The mission is conducted by the European Space Agency (ESA) in an effort to better understand distant worlds. The satellite that is equipped with a high-tech telescope, was launched at 08:54 GMT from French Guiana.
The satellite was attached on a Soyuz rocket among more satellites and, according to the schedule, there were going to be deployed 4 hours and 14 minutes after the launch. Cheops will have an unusual pole-to-pole orbit at an altitude of more than 800 kilometers above the ground.
The main purpose of the mission is to investigate stars that have planets orbiting them and are located nearby our solar system. In order to achieve this, the scientific team will use the transit method, which is based on "measuring the minute dimming of a star as an orbiting planet passes between it and the Earth." The technique was also used in the Kepler Telescope that was launched by NASA. Characteristics including the size and the orbit time period will be derived. The researchers aim to assess whether those planets could host life.

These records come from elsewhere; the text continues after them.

Lemma tidy_same (s s' : State) (acts : list Action) :
  config s' = config s -> requestQueue s' = requestQueue s ->
  queuedRequests (stats s') = queuedRequests (stats s) ->
  Spec.dispatchedFromQueue acts = [] -> Spec.departed acts = [] -> Spec.enqueued acts = [] ->
  forallb (fun a => negb (Spec.isRestarting a)) acts = true ->
  Spec.tidy s acts s'.
Proof. intros. split; [now apply drains_same | assumption]. Qed.

Lemma stopWorker_tidy (a : addr) (s s' : State) (acts : list Action) :
  stopWorker a s = (s', acts) -> Spec.tidy s acts s'.
Proof.
  unfold stopWorker. intros E. break_in E; injection E as <- <-;
    apply tidy_same; reflexivity.
Qed.

Lemma stopWorkers_tidy (ws : list addr) :
  forall (s s' : State) (acts : list Action),
  stopWorkers ws s = (s', acts) -> Spec.tidy s acts s'.
Proof.
  induction ws as [|a ws IH]; intros s s' acts; simpl.
  - intros [= <- <-]. apply tidy_same; reflexivity.
  - destruct (stopWorker a s) as [s1 acts1] eqn:E1.
    destruct (stopWorkers ws s1) as [s2 acts2] eqn:E2.
    intros [= <- <-]. eapply tidy_trans; eauto using stopWorker_tidy.
Qed.

Lemma startWorker_tidy (a : addr) (owner : StartOwner) (s s' : State) (acts : list Action) :
  startWorker a owner s = (s', acts) -> Spec.tidy s acts s'.
Proof.
  unfold startWorker. intros E. break_in E; injection E as <- <-;
    apply tidy_same; reflexivity.
Qed.

Lemma restartWorker_drains (workerId : nat) (s s' : State) (acts : list Action) :
  restartWorker workerId s = (s', acts) -> Spec.drains s acts s'.
Proof.
  unfold restartWorker. intros E.
  destruct (negb (isLoaded s)); [injection E as <- <-; now apply drains_same|].
  destruct (workers s !! workerId) as [a|]; [|injection E as <- <-; now apply drains_same].
  destruct (stopWorker a s) as [s1 acts1] eqn:E1.
  destruct (startWorker a (ByRestart workerId) s1) as [s2 acts2] eqn:E2.
  injection E as <- <-.
  apply stopWorker_tidy in E1 as [H1 _]. apply startWorker_tidy in E2 as [H2 _].
  change (Restarting workerId :: acts1 ++ acts2) with ([Restarting workerId] ++ acts1 ++ acts2).
  eapply drains_trans; [apply (drains_same s s); reflexivity|].
  eapply drains_trans; eauto.
Qed.

Lemma load_catch_tidy (e : Error) (s s' : State) (acts : list Action) :
  load_catch e s = (s', acts) -> Spec.tidy s acts s'.
Proof.
  unfold load_catch. intros E.
  destruct (stopWorkers _ _) as [s2 acts2] eqn:E2. injection E as <- <-.
  apply stopWorkers_tidy in E2.
  eapply tidy_trans; [|apply (tidy_same s2 (set_workers [] s2)); reflexivity].
  eapply tidy_pre; [exact E2|..]; reflexivity.
Qed.

Lemma load_then_tidy (s s' : State) (acts : list Action) :
  load_then s = (s', acts) -> Spec.tidy s acts s'.
Proof.
  unfold load_then. intros E.
  destruct (processQueue _) as [s4 acts4] eqn:E4. injection E as <- <-.
  apply processQueue_works in E4 as [Hw _]. apply works_tidy in Hw.
  eapply tidy_trans; [|apply (tidy_same s4 s4); reflexivity].
  eapply tidy_pre; [exact Hw|..]; reflexivity.
Qed.

Lemma createWorkers_tidy (n : nat) :
  forall (i generation : nat) (s s' : State) (pids : list nat) (acts : list Action),
  createWorkers n i generation s = (s', pids, acts) -> Spec.tidy s acts s'.
Proof.
  induction n as [|n IH]; intros i generation s s' pids acts; simpl.
  - intros [= <- <- <-]. apply tidy_same; reflexivity.
  - destruct (startWorker _ _ _) as [s2 acts2] eqn:E2.
    destruct (createWorkers n (S i) generation s2) as [[s3 pids3] acts3] eqn:E3.
    intros [= <- <- <-].
    apply startWorker_tidy in E2. apply IH in E3.
    eapply tidy_trans; [|exact E3].
    eapply tidy_pre; [exact E2|..]; reflexivity.
Qed.

Lemma load_tidy (modelExists binaryFound : bool) (s s' : State) (acts : list Action) :
  load modelExists binaryFound s = (s', acts) -> Spec.tidy s acts s'.
Proof.
  unfold load. intros E.
  destruct (isLoading s); [injection E as <- <-; apply tidy_same; reflexivity|].
  destruct (isLoaded s); [injection E as <- <-; apply tidy_same; reflexivity|].
  destruct (negb modelExists);
    [apply load_catch_tidy in E; eapply tidy_pre; [exact E|..]; reflexivity|].
  destruct (negb binaryFound);
    [apply load_catch_tidy in E; eapply tidy_pre; [exact E|..]; reflexivity|].
  destruct (createWorkers _ _ _ _) as [[s2 pids] acts2] eqn:E2.
  apply createWorkers_tidy in E2.
  assert (H2 : Spec.tidy s acts2 s2) by (eapply tidy_pre; [exact E2|..]; reflexivity).
  destruct pids as [|p pids].
  - destruct (load_then s2) as [s3 acts3] eqn:E3. injection E as <- <-.
    apply load_then_tidy in E3. eapply tidy_trans; eauto.
  - injection E as <- <-. eapply tidy_post; [exact H2|..]; reflexivity.
Qed.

Since the late 1990s, technology has enabled the discovery of 4,500 exoplanets in the outer space. However, their characteristics can be derived only after recent advancements. Cheops will focus on 400-500 of those planets in a mission that will last for about 3.5 years. Those planets may be between Earth and Neptune in terms of size. In addition, there is a new system established on Earth that uses telescopes to detect more planets that may be investigated by Cheops.
"CHEOPS will make high-precision observations of the planet's size as it passes in front of its host star. It will focus on planets in the super-Earth to Neptune size range, with its data enabling the bulk density of the planets to be derived — a first-step characterization towards understanding these alien worlds," ESA stated.
The Telescope is sensitive enough to measure minimal light changes. If a planet with the size of Earth passes by a star with the size of our sun, the decrease of luminous intensity is just 0.01%. "The difficulty was in building an optical system that is capable of measuring these minute light changes. To give you an example, when we wanted to test this in the lab we didn't find a single light source in the world that was stable to this precision to allow us to test our telescope - so we had to build one," Prof. Willy Benz, the consortium principal investigator of Cheops, stated.
Regarding the future missions in space, NASA plans to launch James Webb Space Telescope that will detect infrared radiation from the first time period of the universe's existence in 2021. Moreover, the Wide-Field Infrared Space Telescope (WFIRST) mission will conduct a survey on dark energy and exoplanets and will take place in the mid-2020s.
ESA has a mission (Euclid) similar to WFIRST that will be launched in 2022.